### Record excerpts

(** * eloquent-ffmpeg: the string helpers ([src/string.ts]) and the probe
    mapper ([src/types.ts]), embedded over an executable model of the
    JavaScript values they manipulate.

    Numbers are IEEE-754 binary64 values ([spec_float] with precision 53 and
    [emax] 1024, the operations of [SpecFloat]); strings are sequences of code
    units, here restricted to the code units 0..255 of [ascii]. *)

From Stdlib Require Import ZArith List String Ascii Bool Lia.
From Stdlib Require Import SpecFloat DecimalString.
Import ListNotations.

Set Warnings "-register-all".

Local Open Scope string_scope.
Local Open Scope Z_scope.

(** ** Numbers *)

Module Num.

Definition number := spec_float.

Definition prec : Z := 53.
Definition emax : Z := 1024.

Definition NaN : number := S754_nan.

(** The Number value of a mathematical integer (round to nearest, ties to
    even). *)
Definition of_Z (z : Z) : number := binary_normalize prec emax z 0 false.

(** The Number value of the positive rational [n / d]. [SFdiv]'s core keeps
    enough quotient bits and the position of the remainder, whatever the size
    of the two mantissas, so the quotient is rounded once. *)
Definition of_ratio (neg : bool) (n d : positive) : number :=
  SFdiv prec emax (S754_finite neg n 0) (S754_finite false d 0).

Definition add : number -> number -> number := SFadd prec emax.
Definition mul : number -> number -> number := SFmul prec emax.
Definition div : number -> number -> number := SFdiv prec emax.

Definition is_nan (x : number) : bool :=
  match x with S754_nan => true | _ => false end.

Definition is_finite (x : number) : bool :=
  match x with S754_nan | S754_infinity _ => false | _ => true end.

Definition is_infinite (x : number) : bool :=
  match x with S754_infinity _ => true | _ => false end.

Definition is_zero (x : number) : bool :=
  match x with S754_zero _ => true | _ => false end.

(** The integer part of a finite non-zero number, rounded toward zero and
    toward minus infinity. *)
Definition magnitude (m : positive) (e : Z) : Z :=
  if 0 <=? e then Zpos m * 2 ^ e else Zpos m / 2 ^ (- e).

Definition truncate (x : number) : Z :=
  match x with
  | S754_finite s m e => cond_Zopp s (magnitude m e)
  | _ => 0
  end.

Definition floorZ (s : bool) (m : positive) (e : Z) : Z :=
  if 0 <=? e then cond_Zopp s (Zpos m * 2 ^ e)
  else cond_Zopp s (Zpos m) / 2 ^ (- e).

(** [Math.floor] *)
Definition floor (x : number) : number :=
  match x with
  | S754_finite s m e => if 0 <=? e then x else of_Z (floorZ s m e)
  | _ => x
  end.

(** [ToUint32] and [ToInt32] of ECMA-262: NaN, the zeros and the infinities
    give 0, any other number its integer part modulo 2^32. *)
Definition ToUint32 (x : number) : Z :=
  match x with
  | S754_finite _ _ _ => truncate x mod 2 ^ 32
  | _ => 0
  end.

Definition wrap_int32 (u : Z) : Z :=
  let u := u mod 2 ^ 32 in
  if 2 ^ 31 <=? u then u - 2 ^ 32 else u.

Definition ToInt32 (x : number) : Z := wrap_int32 (ToUint32 x).

(** [x >>> y] and [x | y] on numbers. *)
Definition ushr (x y : number) : number :=
  of_Z (Z.shiftr (ToUint32 x) (ToUint32 y mod 32)).

Definition bor (x y : number) : number :=
  of_Z (wrap_int32 (Z.lor (ToInt32 x) (ToInt32 y))).

End Num.

Abbreviation number := Num.number.


(** ** Strings *)

Module Str.

Definition chr (n : nat) : ascii := ascii_of_nat n.

Definition mem (c : ascii) (l : list ascii) : bool := existsb (Ascii.eqb c) l.

Fixpoint span (p : ascii -> bool) (s : string) : string * string :=
  match s with
  | String c r =>
      if p c then let (a, b) := span p r in (String c a, b) else ("", s)
  | EmptyString => ("", "")
  end.

Fixpoint rev_acc (s acc : string) : string :=
  match s with
  | String c r => rev_acc r (String c acc)
  | EmptyString => acc
  end.

Definition rev (s : string) : string := rev_acc s "".

Definition len (s : string) : Z := Z.of_nat (String.length s).

Fixpoint take (n : nat) (s : string) : string :=
  match n, s with
  | S n, String c r => String c (take n r)
  | _, _ => ""
  end.

Fixpoint drop (n : nat) (s : string) : string :=
  match n, s with
  | S n, String _ r => drop n r
  | _, _ => s
  end.

Fixpoint repeat (c : ascii) (n : nat) : string :=
  match n with
  | O => ""
  | S n => String c (repeat c n)
  end.

(** [Array.prototype.join] *)
Fixpoint join (sep : string) (l : list string) : string :=
  match l with
  | [] => ""
  | [x] => x
  | x :: r => x ++ sep ++ join sep r
  end.

(** [String.prototype.split] with a one-character separator: the pieces
    between the occurrences, so always at least one piece. *)
Fixpoint split (sep : ascii) (s : string) : list string :=
  match s with
  | EmptyString => [""]
  | String c r =>
      if Ascii.eqb c sep then "" :: split sep r
      else match split sep r with
           | x :: l => String c x :: l
           | [] => [String c ""]
           end
  end.

(** [s.slice(0, -1)] *)
Definition slice_0_m1 (s : string) : string :=
  take (String.length s - 1) s.

(** [String.prototype.toLowerCase] on the code units 0..255: the letters A-Z
    and the capital letters of the Latin-1 supplement, U+00C0..U+00DE but for
    the multiplication sign U+00D7. *)
Definition lower_char (c : ascii) : ascii :=
  let n := nat_of_ascii c in
  if ((65 <=? n) && (n <=? 90))%nat then chr (n + 32)
  else if ((192 <=? n) && (n <=? 222) && negb (n =? 215))%nat then chr (n + 32)
  else c.

Fixpoint toLowerCase (s : string) : string :=
  match s with
  | String c r => String (lower_char c) (toLowerCase r)
  | EmptyString => ""
  end.

(** Decimal digits of a natural number. *)
Definition of_N (z : Z) : string :=
  NilZero.string_of_uint (N.to_uint (Z.to_N z)).

End Str.

(** ** Conversions between numbers and strings *)

Module Conv.

Import Num.

Definition is_digit (c : ascii) : bool :=
  let n := nat_of_ascii c in ((48 <=? n) && (n <=? 57))%nat.

(** StrWhiteSpaceChar among the code units 0..255: TAB, LF, VT, FF, CR, SP
    and NBSP. *)
Definition is_space (c : ascii) : bool :=
  let n := nat_of_ascii c in
  (((9 <=? n) && (n <=? 13)) || (n =? 32) || (n =? 160))%nat.

Definition digit_value (c : ascii) : option Z :=
  let n := nat_of_ascii c in
  if ((48 <=? n) && (n <=? 57))%nat then Some (Z.of_nat n - 48)
  else if ((97 <=? n) && (n <=? 102))%nat then Some (Z.of_nat n - 87)
  else if ((65 <=? n) && (n <=? 70))%nat then Some (Z.of_nat n - 55)
  else None.

(** The value of a string of digits in a base, [None] when a character is
    not a digit of the base. *)
Fixpoint digits_value (base : Z) (s : string) (acc : Z) : option Z :=
  match s with
  | EmptyString => Some acc
  | String c r =>
      match digit_value c with
      | Some d =>
          if d <? base then digits_value base r (acc * base + d) else None
      | None => None
      end
  end.

Definition trim (s : string) : string :=
  let s := snd (Str.span is_space s) in
  Str.rev (snd (Str.span is_space (Str.rev s))).

Definition scaled (neg : bool) (n e10 : Z) : number :=
  match n with
  | Zpos p =>
      if 0 <=? e10 then of_ratio neg (p * Z.to_pos (10 ^ e10)) 1
      else of_ratio neg p (Z.to_pos (10 ^ (- e10)))
  | _ => S754_zero neg
  end.

Definition integer_literal (base : Z) (ds : string) : number :=
  match ds with
  | EmptyString => NaN
  | _ => match digits_value base ds 0 with
         | Some n => of_Z n
         | None => NaN
         end
  end.

(** ExponentPart, optional: the exponent when the text is empty or a well
    formed exponent part. *)
Definition exponent_part (s : string) : option Z :=
  match s with
  | EmptyString => Some 0
  | String c r =>
      if Str.mem c ["e"; "E"]%char then
        let (sg, ds) :=
          match r with
          | String "+" r' => (false, r')
          | String "-" r' => (true, r')
          | _ => (false, r)
          end in
        match ds with
        | EmptyString => None
        | _ => match digits_value 10 ds 0 with
               | Some e => Some (cond_Zopp sg e)
               | None => None
               end
        end
      else None
  end.

(** StrUnsignedDecimalLiteral but for [Infinity]. *)
Definition unsigned_decimal (neg : bool) (s : string) : number :=
  let (ip, r1) := Str.span is_digit s in
  let '(fp, r2) :=
    match r1 with
    | String "." r => Str.span is_digit r
    | _ => ("", r1)
    end in
  match (ip ++ fp)%string with
  | EmptyString => NaN
  | ds =>
      match exponent_part r2, digits_value 10 ds 0 with
      | Some e, Some n => scaled neg n (e - Str.len fp)
      | _, _ => NaN
      end
  end.

Definition decimal_literal (s : string) : number :=
  let (sg, r) :=
    match s with
    | String "+" r => (false, r)
    | String "-" r => (true, r)
    | _ => (false, s)
    end in
  if String.eqb r "Infinity" then S754_infinity sg else unsigned_decimal sg r.

(** StringToNumber of ECMA-262 (the unary [+] on a string). *)
Definition StringToNumber (s : string) : number :=
  match trim s with
  | EmptyString => S754_zero false
  | String "0" (String c r) as t =>
      if Str.mem c ["x"; "X"]%char then integer_literal 16 r
      else if Str.mem c ["o"; "O"]%char then integer_literal 8 r
      else if Str.mem c ["b"; "B"]%char then integer_literal 2 r
      else decimal_literal t
  | t => decimal_literal t
  end.

(** Number::toString of ECMA-262 in radix 10. For a positive finite [x] it
    needs the integers [n], [k] and [s] with [k >= 1],
    [10^(k-1) <= s < 10^k], [s * 10^(n-k)] a decimal whose Number value is
    [x], and [k] as small as possible; among several [s] the one closest to
    [x]. *)

(** The exact value of a positive finite number as a fraction. *)
Definition exact (m : positive) (e : Z) : Z * Z :=
  if 0 <=? e then (Zpos m * 2 ^ e, 1) else (Zpos m, 2 ^ (- e)).

(** The [n] with [10^(n-1) <= num/den < 10^n]. *)
Definition decimal_exponent (num den : Z) : Z :=
  if den <=? num then Str.len (Str.of_N (num / den))
  else
    let dq := Str.len (Str.of_N (den / num)) in
    if den <=? num * 10 ^ (dq - 1) then 2 - dq else 1 - dq.

Definition same (x y : number) : bool :=
  match x, y with
  | S754_finite s1 m1 e1, S754_finite s2 m2 e2 =>
      Bool.eqb s1 s2 && Pos.eqb m1 m2 && Z.eqb e1 e2
  | _, _ => false
  end.

(** The candidates with [k] digits: the two neighbours of [x] among the
    multiples of [10^(n0-k)], the closer one first. *)
Definition candidates (num den n0 k : Z) : list (Z * Z) :=
  let '(p, q) :=
    if n0 <=? k then (num * 10 ^ (k - n0), den)
    else (num, den * 10 ^ (n0 - k)) in
  let lo := p / q in
  let r := p mod q in
  let norm s := if s =? 10 ^ k then (10 ^ (k - 1), n0 + 1) else (s, n0) in
  let below := (lo, n0) in
  let above := norm (lo + 1) in
  match 2 * r ?= q with
  | Lt => [below; above]
  | Gt => [above; below]
  | Eq => if Z.even lo then [below; above] else [above; below]
  end.

Definition rounds_to (x : number) (k : Z) (c : Z * Z) : bool :=
  let (s, n) := c in (10 ^ (k - 1) <=? s) && same (scaled false s (n - k)) x.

######

▶ [Directions] What you give back should be only the lines of the records above, starting at the line with "(** StrUnsignedDecimalLiteral but" and ending at the line with "c r) as t =>", restated word for word.

▶ [Exercise solution]
(** StrUnsignedDecimalLiteral but for [Infinity]. *)
Definition unsigned_decimal (neg : bool) (s : string) : number :=
  let (ip, r1) := Str.span is_digit s in
  let '(fp, r2) :=
    match r1 with
    | String "." r => Str.span is_digit r
    | _ => ("", r1)
    end in
  match (ip ++ fp)%string with
  | EmptyString => NaN
  | ds =>
      match exponent_part r2, digits_value 10 ds 0 with
      | Some e, Some n => scaled neg n (e - Str.len fp)
      | _, _ => NaN
      end
  end.

Definition decimal_literal (s : string) : number :=
  let (sg, r) :=
    match s with
    | String "+" r => (false, r)
    | String "-" r => (true, r)
    | _ => (false, s)
    end in
  if String.eqb r "Infinity" then S754_infinity sg else unsigned_decimal sg r.

(** StringToNumber of ECMA-262 (the unary [+] on a string). *)
Definition StringToNumber (s : string) : number :=
  match trim s with
  | EmptyString => S754_zero false
  | String "0" (String c r) as t =>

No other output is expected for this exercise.